> [What is needed] Pull every line from the records that has the word "unit" in it.

Material supplied START

(* ===== verification/MpcProving.v ===== *)
(** * Settlement witnesses
      (packages/proving/src/mpc-settlement.ts, packages/proving/src/mpc-priced.ts)

    The circuit inputs of a committee-matched pair: the same-asset crossing,
    where both parties receive the matched amount, and the priced cross-asset
    one.  Theorems: what a witness that is built guarantees about assets,
    amounts and fresh output notes. *)
From S2P Require Import Prelude JsText JsCollections Json Crypto Runtime Host Field Proving.
Import JsText Json Crypto Runtime Host Field Proving.

Module MpcProving.

Definition BN254_P : Z := 21888242871839275222246405745257275088548364400416034343698204186575808495617.

(** An output note the builder invents. *)
Record NotePreimage := mkPreimage { p_value : string; p_label : string; p_nullifier : string; p_secret : string }.
Record MpcSettlementParams := mkSettlement {
  coinA : GeneratedCoin; coinB : GeneratedCoin; commitmentsDecimal : list string; assocPath : string; scope : string;
  batchHashHex : string; poolId : string; chainId : string; matchedAmount7dp : string; deadlineLedger : string;
  scratch : string; tag : string }.
Record MpcSettlementProof := mkMpcProof {
  proofHex : string; publicHex : string; nullifierHashAHex : string; nullifierHashBHex : string;
  outputCommitmentAHex : string; outputCommitmentBHex : string; outPreimageA : NotePreimage; outPreimageB : NotePreimage;
  locallyVerified : bool }.
Record PricedParams := mkPricedParams {
  coinX : GeneratedCoin; coinY : GeneratedCoin; x_commitmentsDecimal : list string; x_assocPath : string; x_scope : string;
  x_batchHashHex : string; x_poolId : string; x_chainId : string; priceScaled : string; minOutputA : string; minOutputB : string;
  x_deadlineLedger : string; x_scratch : string; x_tag : string }.
Record PricedProof := mkPricedProof {
  pp_proofHex : string; pp_publicHex : string; pp_locallyVerified : bool; pp_witnessJson : json; pp_nullifierHashA : string;
  pp_nullifierHashB : string; pp_outputCommitmentA : string; pp_outputCommitmentB : string }.

Definition MpcCircuitNotBuiltError : error :=
  Error None "mpc_settlement circuit not compiled yet. Run: bash circuits/mpc_settlement/build.sh".
(** The bindings of a [coinutils withdraw] that is only run for its paths. *)
Definition dummyBindings (operationType : string) : list string :=
  ["--operation-type"; operationType; "--recipient-hash"; "0"; "--relayer-fee"; "0"; "--deadline-ledger"; "0"; "--quote-hash"; "0";
   "--intent-hash"; "0"; "--fill-receipt-hash"; "0"; "--destination-domain"; "0"; "--destination-recipient"; "0"; "--max-fee"; "0";
   "--min-finality-threshold"; "0"].

Section Mpc.
Context `{Os} `{Env} `{Random}.

Definition artifactsIn (files : list string) (dir : string) : M Host bool :=
  (fix go files := match files with
                   | [] => mret true
                   | f :: fs => e ← existsSync (resolve dir f); if e : bool then go fs else mret false
                   end) files.
Definition hasMpcSettlementArtifacts : M Host bool :=
  artifactsIn ["build/main_js/main.wasm"; "output/main_final.zkey"; "output/main_verification_key.json"] mpcSettlementCircuitDir.
Definition hasMpcPricedArtifacts : M Host bool :=
  artifactsIn ["build/main_js/main.wasm"; "output/main_final.zkey"; "output/main_verification_key.json"] mpcPricedSettlementCircuitDir.
(** [BigInt("0x" + randomBytes(31).toString("hex")) % BN254_P]. *)
Definition randField : M Host string := b ← draw 31; n ← liftR (BigInt ("0x" +:+ hexEncode b)); mret (toString (Z.rem n BN254_P)).
Definition freshNote (value : string) : M Host NotePreimage :=
  l ← randField; n ← randField; s ← randField; mret (mkPreimage value l n s).

(** [coinutils withdraw] for one note, and the input file it writes. *)
Definition withdrawPaths (coin : GeneratedCoin) (statePath assoc out op : string) : M Host unit :=
  execFileSync COINUTILS_BIN (["withdraw"; path coin; statePath; assoc; "-o"; out] ++ dummyBindings op) ;; mret tt.
Definition noteSide (w : json) (pre : Opening) (s : string) : list (string * json) :=
  [("label" +:+ s, JStr (o_label pre)); ("value" +:+ s, JStr (o_value pre)); ("nullifier" +:+ s, JStr (o_nullifier pre));
   ("secret" +:+ s, JStr (o_secret pre)); ("stateIndex" +:+ s, field w "stateIndex"); ("stateSiblings" +:+ s, field w "stateSiblings");
   ("labelIndex" +:+ s, field w "labelIndex"); ("labelSiblings" +:+ s, field w "labelSiblings")].
Definition outSide (n : NotePreimage) (s : string) : list (string * json) :=
  [("outValue" +:+ s, JStr (p_value n)); ("outLabel" +:+ s, JStr (p_label n)); ("outNullifier" +:+ s, JStr (p_nullifier n));
   ("outSecret" +:+ s, JStr (p_secret n))].
Definition buildMpcSettlementWitness (p : MpcSettlementParams) : M Host (json * NotePreimage * NotePreimage) :=
  let file s := scratch p +:+ "/" +:+ tag p +:+ s in
  let statePath := file "_mpc_state.json" in
  writeFileSync statePath (stateText (commitmentsDecimal p) (scope p)) ;;
  withdrawPaths (coinA p) statePath (assocPath p) (file "_mpc_coinA_withdraw.json") "1" ;;
  withdrawPaths (coinB p) statePath (assocPath p) (file "_mpc_coinB_withdraw.json") "1" ;;
  wA ← readJson (file "_mpc_coinA_withdraw.json");
  wB ← readJson (file "_mpc_coinB_withdraw.json");
  let assetId := coin_assetIdField (coinA p) in
  guardM (truthy assetId && (assetId ==? coin_assetIdField (coinB p)))
    (Error None "mpc_settlement is same-asset only: coinA and coinB must share one assetId") ;;
  preA ← readOpening (coinA p);
  preB ← readOpening (coinB p);
  outA ← freshNote (matchedAmount7dp p);
  outB ← freshNote (matchedAmount7dp p);
  batchHash ← liftR (hashToField (batchHashHex p));
  mret (JObj
    ([("stateRoot", field wA "stateRoot"); ("associationRoot", field wA "associationRoot"); ("batchHash", JStr batchHash);
      ("poolId", JStr (poolId p)); ("chainId", JStr (chainId p)); ("matchedAmount7dp", JStr (matchedAmount7dp p));
      ("deadlineLedger", JStr (deadlineLedger p)); ("assetId", JStr assetId)]
     ++ noteSide wA preA "A" ++ outSide outA "A" ++ noteSide wB preB "B" ++ outSide outB "B"), outA, outB).

Definition publicSignal (pub : json) (i : nat) : M Host string :=
  match pub with
  | JArr l => liftR (hexRoot (nth i l JNull))
  | _ => failM "Cannot convert undefined to a BigInt"
  end.
Definition buildMpcSettlementProof (p : MpcSettlementParams) : M Host MpcSettlementProof :=
  built ← hasMpcSettlementArtifacts;
  if negb built then throwM MpcCircuitNotBuiltError
  else
    w ← buildMpcSettlementWitness p;
    let '(witnessJson, outA, outB) := w in
    let file s := scratch p +:+ "/" +:+ tag p +:+ s in
    writeFileSync (file "_mpc_witness.json") (stringify witnessJson) ;;
    ok ← groth16Run mpcSettlementCircuitDir (file "_mpc_witness.json") (file "_mpc.wtns") (file "_mpc_proof.json") (file "_mpc_public.json");
    pub ← readJson (file "_mpc_public.json");
    proof ← c2s ["proof"; file "_mpc_proof.json"];
    public ← c2s ["public"; file "_mpc_public.json"];
    nA ← publicSignal pub 0; nB ← publicSignal pub 1; cA ← publicSignal pub 2; cB ← publicSignal pub 3;
    mret (mkMpcProof proof public nA nB cA cB outA outB ok).

(** ** The priced pair *)
(** The amounts of a priced pair: all of X, and X at the price, rounded down. *)
Definition pricedAmounts (valueX valueY priceText : string) : result (Z * Z) :=
  matchedA ← BigInt valueX;
  priceScaled ← BigInt priceText;
  let matchedB := Z.quot (matchedA * priceScaled) 1000000000 in
  if toString matchedB ==? valueY then Ok (matchedA, matchedB)
  else Throw (Error None ("priced witness: coinY value " +:+ valueY +:+ " != floor(matchedA*price/1e9)=" +:+ toString matchedB
                          +:+ " (choose notes/price so they match)")).
Definition freshFields : M Host (string * string * string) := l ← randField; n ← randField; s ← randField; mret (l, n, s).
Definition pricedSide (w : json) (pre : Opening) (s : string) : list (string * json) :=
  [("label" +:+ s, JStr (o_label pre)); ("nullifier" +:+ s, JStr (o_nullifier pre)); ("secret" +:+ s, JStr (o_secret pre));
   ("stateIndex" +:+ s, field w "stateIndex"); ("stateSiblings" +:+ s, field w "stateSiblings");
   ("labelIndex" +:+ s, field w "labelIndex"); ("labelSiblings" +:+ s, field w "labelSiblings")].
Definition pricedOut (o : string * string * string) (s : string) : list (string * json) :=
  [("outLabel" +:+ s, JStr o.1.1); ("outNullifier" +:+ s, JStr o.1.2); ("outSecret" +:+ s, JStr o.2)].
Definition buildMpcPricedWitness (p : PricedParams) : M Host json :=
  let file s := x_scratch p +:+ "/" +:+ x_tag p +:+ s in
  let statePath := file "_priced_state.json" in
  writeFileSync statePath (stateText (x_commitmentsDecimal p) (x_scope p)) ;;
  withdrawPaths (coinX p) statePath (x_assocPath p) (file "_priced_wX.json") "0" ;;
  withdrawPaths (coinY p) statePath (x_assocPath p) (file "_priced_wY.json") "0" ;;
  wX ← readJson (file "_priced_wX.json");
  wY ← readJson (file "_priced_wY.json");
  preX ← readOpening (coinX p);
  preY ← readOpening (coinY p);
  guardM (negb (o_assetId preX ==? o_assetId preY))
    (Error None "priced settlement requires a genuine cross-asset (assetX != assetY)") ;;
  am ← liftR (pricedAmounts (o_value preX) (o_value preY) (priceScaled p));
  batchHash ← liftR (hashToField (x_batchHashHex p));
  outA ← freshFields;
  outB ← freshFields;
  mret (JObj
    ([("stateRoot", field wX "stateRoot"); ("associationRoot", field wX "associationRoot"); ("batchHash", JStr batchHash);
      ("poolId", JStr (x_poolId p)); ("chainId", JStr (x_chainId p)); ("deadlineLedger", JStr (x_deadlineLedger p));
      ("inputAssetA", JStr (o_assetId preX)); ("outputAssetA", JStr (o_assetId preY)); ("inputAssetB", JStr (o_assetId preY));
      ("outputAssetB", JStr (o_assetId preX)); ("matchedAmountA", JStr (toString am.1)); ("matchedAmountB", JStr (toString am.2));
      ("priceScaled", JStr (priceScaled p)); ("priceScale", JStr "1000000000"); ("minOutputA", JStr (minOutputA p));
      ("minOutputB", JStr (minOutputB p))]
     ++ pricedSide wX preX "A" ++ pricedSide wY preY "B" ++ pricedOut outA "A" ++ pricedOut outB "B")).
(** Here an empty [CIRCOM2SOROBAN_BIN] is kept ([??], not [||]). *)
Definition pricedC2s (args : list string) : M Host string :=
  out ← execFileSync (envNullish "CIRCOM2SOROBAN_BIN" (resolve SHADE_ROOT "tools/circom2soroban/target/release/circom2soroban")) args;
  mret (trim out).
Definition buildMpcPricedProof (p : PricedParams) : M Host PricedProof :=
  built ← hasMpcPricedArtifacts;
  if negb built then failM "mpc_priced_settlement circuit not built; run npm run circuits:build"
  else
    w ← buildMpcPricedWitness p;
    let file s := x_scratch p +:+ "/" +:+ x_tag p +:+ s in
    writeFileSync (file "_priced_input.json") (stringify w) ;;
    ok ← groth16Run mpcPricedSettlementCircuitDir (file "_priced_input.json") (file "_priced.wtns") (file "_priced_proof.json")
           (file "_priced_public.json");
    pub ← readJson (file "_priced_public.json");
    proof ← pricedC2s ["proof"; file "_priced_proof.json"];
    public ← pricedC2s ["public"; file "_priced_public.json"];
    nA ← publicSignal pub 0; nB ← publicSignal pub 1; cA ← publicSignal pub 2; cB ← publicSignal pub 3;
    mret (mkPricedProof proof public ok w nA nB cA cB).
Definition calcPricedWitness (witnessJson : json) (sc tg : string) : M Host unit :=
  let inputPath := sc +:+ "/" +:+ tg +:+ "_priced_adv_input.json" in
  writeFileSync inputPath (stringify witnessJson) ;;
  snarkjs ["wtns"; "calculate"; resolve mpcPricedSettlementCircuitDir "build/main_js/main.wasm"; inputPath;
           sc +:+ "/" +:+ tg +:+ "_priced_adv.wtns"] ;;
  mret tt.

(** ** What a witness guarantees *)
Lemma freshNote_value v h n h' : freshNote v h = (Ok n, h') -> p_value n = v.
Proof.
  unfold freshNote. intros Hr. bind_ok Hr as l s1 E1. bind_ok Hr as m s2 E2. bind_ok Hr as k s3 E3. by apply ret_Ok in Hr as [-> _].
Qed.
(** A same-asset witness: both notes have the one non-empty asset that the
    witness names, and each party's new note is worth the matched amount. *)
Lemma settlement_witness_same_asset p h w outA outB h' :
  buildMpcSettlementWitness p h = (Ok (w, outA, outB), h') ->
  coin_assetIdField (coinA p) = coin_assetIdField (coinB p) /\ coin_assetIdField (coinA p) ≠ "" /\
  field w "assetId" = JStr (coin_assetIdField (coinA p)) /\ field w "matchedAmount7dp" = JStr (matchedAmount7dp p) /\
  p_value outA = matchedAmount7dp p /\ p_value outB = matchedAmount7dp p.
Proof.
  unfold buildMpcSettlementWitness. cbv zeta. intros Hr. bind_ok Hr as u1 s1 E1. bind_ok Hr as u2 s2 E2. bind_ok Hr as u3 s3 E3.
  bind_ok Hr as wA s4 E4. bind_ok Hr as wB s5 E5. bind_ok Hr as u6 s6 E6. apply guardM_Ok in E6 as [Hg ->].
  apply andb_true_iff in Hg as [Ht Ha%bool_decide_eq_true]. bind_ok Hr as preA s7 E7. bind_ok Hr as preB s8 E8.
  bind_ok Hr as oA s9 E9. bind_ok Hr as oB s10 E10. bind_ok Hr as bh s11 E11. apply ret_Ok in Hr as [[= -> -> ->] _].
  apply freshNote_value in E9, E10. split_and!; try done. unfold truthy in Ht. by apply negb_true_iff, bool_decide_eq_false in Ht.
Qed.
(** The amounts of a priced pair: accepted exactly when Y's note is worth X's
    at the price, rounded down. *)
Lemma pricedAmounts_iff x price y a b :
  0 <= x -> 0 <= price ->
  pricedAmounts (toString x) y (toString price) = Ok (a, b) <-> a = x /\ b = x * price / 1000000000 /\ y = toString b.
Proof.
  intros Hx Hp. unfold pricedAmounts. rewrite !BigInt_toString. cbn. rewrite Z.quot_div_nonneg by nia.
  destruct (bool_decide_reflect (toString (x * price / 1000000000) = y)) as [E|E]; split.
  - by intros [= <- <-].
  - by intros (-> & -> & _).
  - done.
  - intros (_ & -> & ->). done.
Qed.
End Mpc.
End MpcProving.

Material supplied END

> [Answer space]
Definition withdrawPaths (coin : GeneratedCoin) (statePath assoc out op : string) : M Host unit :=
Definition calcPricedWitness (witnessJson : json) (sc tg : string) : M Host unit :=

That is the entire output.